The Fed’s surprise rate cut of 75 basis points stunned investors on Tuesday.  Coming on the heels of an overseas sell off when Wall Street was closed for trading on Monday, it still couldn’t stop the market from falling sharply as investors worried that this move only confirms their worst fears, that a recession is on the horizon.

After taking a couple of days to digest the move the market rebounded with financial stocks leading the way.  On early trading yesterday the Dow Jones was down over 300 points before making a 600 point rally to finish the day up 300.  The rebound may have taken longer to materialize due to the troubling news on the tech front as both Apple and Motorola are expecting lower earnings this year. 

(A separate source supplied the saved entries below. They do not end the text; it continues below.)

(** A publication with QoS 2 that waits for its completion, from the call
    to the end: the command, the PUBREC and the PUBCOMP. The PUBREC wakes only
    those who wait for it, and the task that was polled is woken by the
    PUBCOMP; the next step of the method then returns success. *)
Theorem publish_qos_2_completed (n : nat) w t d retain wd :
  shared_ok (w_shared wd) -> wire_len_ok t -> len t + len d < MAX_CONTENT - 4 -> accepts (w_queue wd) ->
  exists cmd f k wd1,
    advances (3 + n) w (publish_qos_2 t d retain EventComplete) wd = (Ret (AwaitPublish f k), wd1) /\
    enqueued (w_queue wd1) = enqueued (w_queue wd) ++ [CPublish cmd] /\
    forall s, tr_ok s -> connect_sig s = false -> tx_pkt s = None -> shared s = w_shared wd1 ->
    let i := cmd_packet_id cmd in
    let steps := on_command (Some (CPublish cmd));;
                 process_packet (InPubRec (mkSimple i));; process_packet (InPubComp (mkSimple i)) in
    (exists s' wd2, steps s = (Ret false, s') /\
       woken s' = woken s ++ default [] (waker_of <$> notify_rec (shared s) !! i)
                          ++ match n with O => [] | S _ => [w] end /\
       advance w (AwaitPublish f k) (with_w_shared (shared s') wd1) = (Ret (Done (Ok tt)), wd2)) \/
    (exists e s', steps s = (Throw e, s') /\ is_would_block e = false).
Proof.
  intros Hsh Ht Hl Ha. set (cmd := publish_cmd t d ExactlyOnce retain (w_shared wd)).
  destruct (publish_method_waits n w t d ExactlyOnce retain CompStage wd Hsh Ht Hl Ha) as (q & Hq & E). fold cmd in Hq, E.
  exists cmd, (future_of cmd CompStage), publish_result. eexists. split; [exact E|]. split; [exact Hq|].
  intros s Hok Hc Htx Es i steps. assert (is_u16 i) as Hi by (by apply publish_id_ok).
  assert (wp steps (fun b s' => b = false /\
    woken s' = woken s ++ default [] (waker_of <$> notify_rec (shared s) !! i) ++ match n with O => [] | S _ => [w] end /\
    access_notifier_map CompStage (shared s') !! i = None) no_answer s) as Hw.
  { apply wp_bind. eapply wp_mono; [by apply (wp_publish_command cmd s)| |done]; cbn beta.
    intros _ s1 (_ & Hok1 & Hc1 & Hsh1 & Hw1 & Hp1).
    apply wp_bind. eapply wp_mono; [exact (wp_pubrec_moves i s1 Hok1 Hc1 Hi Hp1)| |done]; cbn beta.
    intros _ s2 (_ & Hok2 & Hc2 & Hsh2 & Hw2 & Hp2). rewrite Hsh1, Hw1 in *.
    eapply wp_mono; [apply (future_answered CompStage i (polled n w) s2 Hok2 Hc2 Hi Hp2)| |done]; cbn beta.
    - cbn [access_notifier_map]. rewrite Hsh2, Es. exact (registered_lookup cmd CompStage _ _).
    - intros b s' (-> & Hw & Hs). split; [done|].
      split; [by rewrite Hw, Hw2, <- app_assoc; destruct n|]. by rewrite Hs, access_set, lookup_delete_eq. }
  destruct (wp_run _ _ _ _ Hw) as [(b & s' & Er & -> & Hwk & Hn)|(e & s' & Er & He)]; [left|right; by exists e, s'].
  exists s'. eexists. refine (conj Er (conj Hwk _)). by apply publish_finishes.
Qed.
(** C39: After a timeout the Disconnect command is not taken: as long as the
    broker sends nothing, the task accepts no command, in any run. *)
Theorem connect_timeout_leaves_task host (o : OptionsT C) q data clk (x : X) s1 s' c :
  options_ok o -> open_connection host o q = (Ret data, q) -> started data clk x s1 -> run s1 [] s' ->
  connect host o (fun _ => conn_rx false s') q = (Throw (ConnectTimeout MqttConnect), q ++ [CDisconnect]) /\
  event_enabled s' (CommandReceived c) = false.
Proof.
  intros Ho E Hs Hr. destruct (wp_inv _ _ _ _ _ _ (wp_open host o q Ho) E) as [_ (conn & addrs & addr & st & _ & _ & _ & _ & _ & Ed)].
  destruct (started_ok data clk x s1) as (Hok & Hc & Hcr & Hst & _); [by rewrite Ed; apply shared_ok_new|by rewrite Ed|done|].
  destruct (run_told s1 [] s' Hok Hr) as [Hc' Hans]. rewrite Hc in *. rewrite Hcr in Hans. cbn in Hans, Hc'. split.
  - unfold connect, mbind, stm_bind. rewrite E. unfold conn_rx. by rewrite Hans.
  - cbn. unfold connected. rewrite Hc'. by destruct (cmd_queue_closed s').
Qed.
End outcome.

(* ------------------------------------------------------------------ *)
(** ** Concrete instances                                              *)
(* ------------------------------------------------------------------ *)

(** A network on which every host has an IPv6 and an IPv4 address, and a broker
    that accepts the connection or says nothing. *)
Definition sample_net (arrivals : list bytes) : Network SimStream := {|
  lookup_host _ _ := Some (Ok [SocketV6 1 1883; SocketV4 2 1883]);
  socket_new _ := Ok tt;
  socket_connect _ _ := Some (Ok (mkSim arrivals [100%nat] [] []));
  set_nodelay _ := Ok tt
|}.

Definition sample_options : OptionsT unit :=
  set_no_delay (disable_ipv6 (set_username [117] (Options_new [99]))).

Lemma sample_options_ok : options_ok sample_options.
Proof.
  split; [|vm_compute; reflexivity]. unfold ConnectPacket_valid, wire_len_ok, is_u16. cbn. split_and!; lia || done.
Qed.

Section samples.
#[local] Existing Instances production sample_clock sample_clock_ok.

Lemma open_connection_correct_witness :
  exists data, open_connection (R := Empty_set) (H0 := sample_net []) [104] sample_options [] = (Ret data, []) /\
    from_secs 1 <= bd_packet_resend_delay data.
Proof.
  destruct (open_connection_correct (R := Empty_set) (H0 := sample_net []) [104] sample_options [] sample_options_ok)
    as [(data & body & E & _ & _ & _ & Hd)|(e & E & _)].
  - split_and!; reflexivity.
  - exists data. exact (conj E Hd).
  - vm_compute in E. discriminate.
Defined.
(** A step of the transceiver. *)
Lemma tr_ok_step (B : Prop) σ s' q' ph h : sys_ok B σ -> keeps (s_tr σ) s' -> Forall Command_wire (enqueued q') ->
  (B -> next_packet_id (shared (s_tr σ)) <= next_packet_id (shared s')) -> sys_ok B (mkSystem s' q' ph h (s_tasks σ)).
Proof.
  intros (Hsh & Hq & own & Hown & Hnone & Htasks) Hk He Hle.
  split_and!; [by apply Hk|done|]. exists own. split_and!; [|done|].
  - intros HB. specialize (Hle HB). destruct (Hown HB) as [Hb Hd]. split; [|done].
    intros w i k Hw. specialize (Hb w i k Hw). cbn. lia.
  - intros w t Hw. destruct (Htasks w t Hw) as [Hp Hkt]. split; [done|]. intros HB.
    apply (waker_kept_keeps (s_tr σ)); auto.
Qed.

Lemma loop_keeps s q ph o s' q' : loop_step s q ph o s' q' -> keeps s s' /\ enqueued q' = enqueued q.
Proof.
  intros [r o' s1 _ Ew|e _|o' s1 _ Er|o' rt E _|rt p o' s1 E Ep|c o' s1 q1 _ Eq Ec|o' s1 Ea].
  - split; [|done]. by eapply respects_run; [apply gentle_write_ready|].
  - split; [by apply keeps_same|done].
  - split; [|done]. eapply respects_run; [|exact Er]. apply respects_zoom. intros. by apply keeps_same.
  - split; [by apply keeps_same|done].
  - split; [|done]. trans (with_reader rt s); [by apply keeps_same|]. by eapply respects_run; [apply gentle_packet|].
  - split; [by eapply respects_run; [apply gentle_command|]|]. by apply cq_recv_ok in Eq as [? _].
  - split; [|done]. by eapply respects_run; [apply gentle_alarm|].
Qed.

(** The handle sends one command. *)
Lemma handle_wire join h h' (q q' : Q) : ClientShutdownHandle_disconnect join h q = (h', q') ->
  Forall Command_wire (enqueued q) -> Forall Command_wire (enqueued q').
Proof.
  destruct h as [| | |r]; cbn; [by intros [= _ <-]| |by intros [= _ <-]|by intros [= _ <-]].
  destruct (cq_send CDisconnect q) as [r q1] eqn:E. apply cq_send_ok in E as (He & _).
  intros Hh Hq. assert (q' = q1) as -> by (by destruct r; injection Hh). rewrite He. apply Forall_app. split; [done|].
  by destruct r as [[]|]; repeat constructor.
Qed.

Lemma sys_ok_step (B : Prop) σ σ' : sys_ok B σ -> sys_step σ σ' -> (B -> below σ σ') -> sys_ok B σ'.
Proof.
  intros Hσ Hstep Hle. pose proof Hσ as (Hsh & Hq & own & Hown & Hnone & Htasks). destruct Hstep as
    [w c Hw Hc|w t p wd Hw Hp|w t a Hw Hp|w t wd Hw Ha Hp|o s' q' ph Hl Ho|fl evs1 evs2 r s' Hph Hd|r s' Hph Hr|st Hph|Hh|h q' Hh].
  - split_and!; [done|done|]. exists own. split_and!; [done| |]; intros x; cbn.
    + rewrite lookup_insert_None. intros [? _]. auto.
    + intros t. rewrite lookup_insert_Some. intros [[<- <-]|[_ Hx]]; [|by apply Htasks].
      split; [rewrite (Hnone w Hw); by apply call_tame|]. intros _. unfold waker_kept. cbn. by destruct (run_call c).
  - destruct (Htasks w t Hw) as [Htm Hk]. destruct (advance_step _ w _ (world_of σ) p wd Htm Hsh Hp) as (o' & Hp' & Hst).
    eapply (task_ok_step B σ w t wd o' (Some _) own); try done. split; [done|]. by apply (poll_kept (own w) w (t_prog t) (world_of σ)).
  - destruct (Htasks w t Hw) as [Htm _].
    replace (mkSystem _ _ _ _ _) with (acted σ (world_of σ) (delete w (s_tasks σ))) by (by destruct σ as [[] ? ? ? ?]).
    eapply (task_ok_step B σ w t (world_of σ) None None own); try done.
    split_and!; [done|apply local_refl| |by apply no_commands]. left. split; [done|by left].
  - destruct (Htasks w t Hw) as [Htm _].
    by eapply (task_ok_step B σ w t wd None None own); [..|by apply (cancel_step (own w) (t_prog t) (world_of σ) wd)| |].
  - destruct (loop_keeps _ _ _ _ _ _ Hl) as [Hk He]. apply tr_ok_step; [done|done|by rewrite He|done].
  - apply tr_ok_step; [done| |done|done]. by eapply respects_run; [apply gentle_disconnect|].
  - apply tr_ok_step; [done| |done|done]. by eapply respects_run; [apply gentle_release|].
  - apply tr_ok_step; [done|done| |done]. by rewrite (proj1 (cq_close_ok _)).
  - by apply tr_ok_step.
  - apply tr_ok_step; [done|done| |done]. by eapply handle_wire.
Qed.

(* ------------------------------------------------------------------ *)
(** ** Executions                                                      *)
(* ------------------------------------------------------------------ *)

(** The task has just been set up; nobody has called anything. *)
Definition initial σ : Prop :=
  tr_ok (s_tr σ) /\ wire_ok (s_tr σ) /\ enqueued (s_queue σ) = [] /\ s_phase σ = Running /\ s_tasks σ = ∅.

Lemma initial_ok B σ : initial σ -> sys_ok B σ.
Proof.
  intros (Hok & _ & Hq & _ & Ht). split_and!.
  - destruct Hok as (_ & _ & _ & ? & _). assumption.
  - by rewrite Hq.
  - exists (fun _ => None). split_and!; [by intros _; split|done|]. intros w t. by rewrite Ht, lookup_empty.
Qed.

(** What the transceiver takes from the queue keeps the promise. *)
Lemma taken_wire B σ c q' : sys_ok B σ -> cq_recv (s_queue σ) = (Ready c, q') -> forall cmd, c = Some cmd -> Command_wire cmd.
Proof.
  intros (_ & Hq & _) E cmd ->. apply cq_recv_ok in E as [_ Hin]. rewrite Forall_forall in Hq. by apply Hq, Hin.
Qed.

(** A step of the main loop that returns is a step of a run, and one that does
    not is one that fails. *)
Lemma loop_runs B σ ph o s' q' : sys_ok B σ -> loop_step (s_tr σ) (s_queue σ) ph o s' q' ->
  match o with
  | Ret _ => exists ps, run_of Command_wire (s_tr σ) ps s'
  | Throw e => fails Command_wire (s_tr σ) e s'
  | _ => True
  end.
Proof.
  intros Hσ Hl. destruct Hl as [r o s1 _ Ew|e _|o s1 _ Er|o rt E Hn|rt p o s1 E Ep|c o s1 q1 He Eq Ec|o s1 Ea].
  - destruct o; try done; cbn; [eexists; by eapply run_write; [exact Ew|apply run_nil]|by eapply fails_write].
  - apply fails_read_ready.
  - destruct o; try done; cbn; [eexists; by eapply run_pre_read; [exact Er|apply run_nil]|by apply fails_pre_read].
  - destruct o as [[p| |]|e| | |]; try done; [by destruct (Hn p)|..].
    + eexists. by eapply run_recv; [exact E|done|apply run_nil].
    + eexists. by eapply run_recv; [exact E|done|apply run_nil].
    + destruct (is_would_block e) eqn:He; [|by apply fails_recv].
      eexists. by eapply run_recv; [exact E|done|apply run_nil].
  - destruct o; try done; cbn; [eexists; by eapply run_handle; [exact E|exact Ep|apply run_nil]|by eapply fails_handle].
  - destruct o; try done; cbn; [eexists|by eapply fails_command; [exact He|by eapply taken_wire|]].
    by eapply run_command; [exact He|by eapply taken_wire|exact Ec|apply run_nil].
  - destruct o; try done; cbn; [eexists; by eapply run_alarm; [exact Ea|apply run_nil]|by apply fails_alarm].
Qed.
Lemma C4_upload_missing_parameter_witness :
  uploadMetadata example_env_no_fasta (example_world example_row)
    = (Ok tt, with_log (λ l, l ++ [missing_parameters]) (example_world example_row)).
Proof.
  apply C4_upload_missing_parameter. right. right. reflexivity.
Defined.

(** ** Persisting and restoring (C5) *)





(** ** Start-up (C6) *)

(** C6.  At start-up, a persisted snapshot replaces rows, columns,
    selection and source URL, and the mount hook asks for no table load;
    with nothing persisted and an [input-metadata] parameter, the
    parameter becomes the source URL and a load of it is requested. *)
Theorem C6_startup env w :
  (∀ S, localStorage w !! KEY = Some (stored S) → distinct_keys S →
     snapshot (handler (onMounted env) w).2 = Some S ∧
     ∃ evs, log (handler (onMounted env) w).2 = log w ++ evs ∧
            Forall (λ e, is_load e = false) evs) ∧
  (∀ u, localStorage w !! KEY = None → param env "input-metadata" = Some u → u ≠ "" →
     metadataUrl (mem (handler (onMounted env) w).2) = u ∧
     ∃ evs, log (handler (onMounted env) w).2 = log w ++ PapaParse u :: evs ∧
            Forall (λ e, is_load e = false) evs).
Proof.
  split.
  - intros S Hst Hd.
    destruct (mounted_restores env S w Hst Hd) as (ls & h' & Hall & Hk).
    split; [by eapply snapshot_restored|]. by destruct Hk as (_ & _ & Hlog).
  - intros u Hst Hp Hu.
    set (w1 := with_log (λ l, l ++ [PapaParse u])
                 (with_mem (λ m, {| metadataUrl := u; tableData := tableData m;
                                    allColumns := allColumns m;
                                    selectedColumns := selectedColumns m |}) w)).
    assert (keeps w1 (handler (onMounted env) w).2) as (Hm & _ & evs & Hlog & Hevs).
    { etrans; [|apply handler_keeps]. unfold onMounted.
      rewrite (run_bind (gets _) _ w (localStorage w !! KEY) w) by done.
      rewrite Hst, Hp. simpl truthy.
      destruct (String.eqb_spec u "") as [|_]; [done|]. simpl negb. cbv iota. simpl default.
      assert (((set_metadataUrl u;; loadMetadata) : M unit) w = (Ok tt, w1)) as Hrun.
      { unfold loadMetadata, mbind, M_bind. simpl.
        destruct (String.eqb_spec u "") as [|_]; done. }
      rewrite (run_bind _ _ _ _ _ Hrun).
      apply extends_keeps.
      destruct (hasAuthParams env); [apply frames_initializeAuthentication|reflexivity]. }
    rewrite Hm, Hlog. split; [done|]. exists evs. simpl. by rewrite <- app_assoc.
Qed.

There is still concern though because European Central Banks are not following suit with their own rate cut.  You can expect exchange rates to fall even further in the near future because of the imbalalance in interest rates.

Is this a panic move by the Fed?

I don’t believe so, one would think they would have made the move anyway after their regularly scheduled meeting later this week.  However, due to turbulence in the global markets they must have felt that initiating the rate cut early would help mute its effects.

I believe it was a smart move on the Fed’s part.  If they had waited until after the meetings, who knows how much the market would be down by then.  At that point many would have considered the 75 basis point cut as a panic move.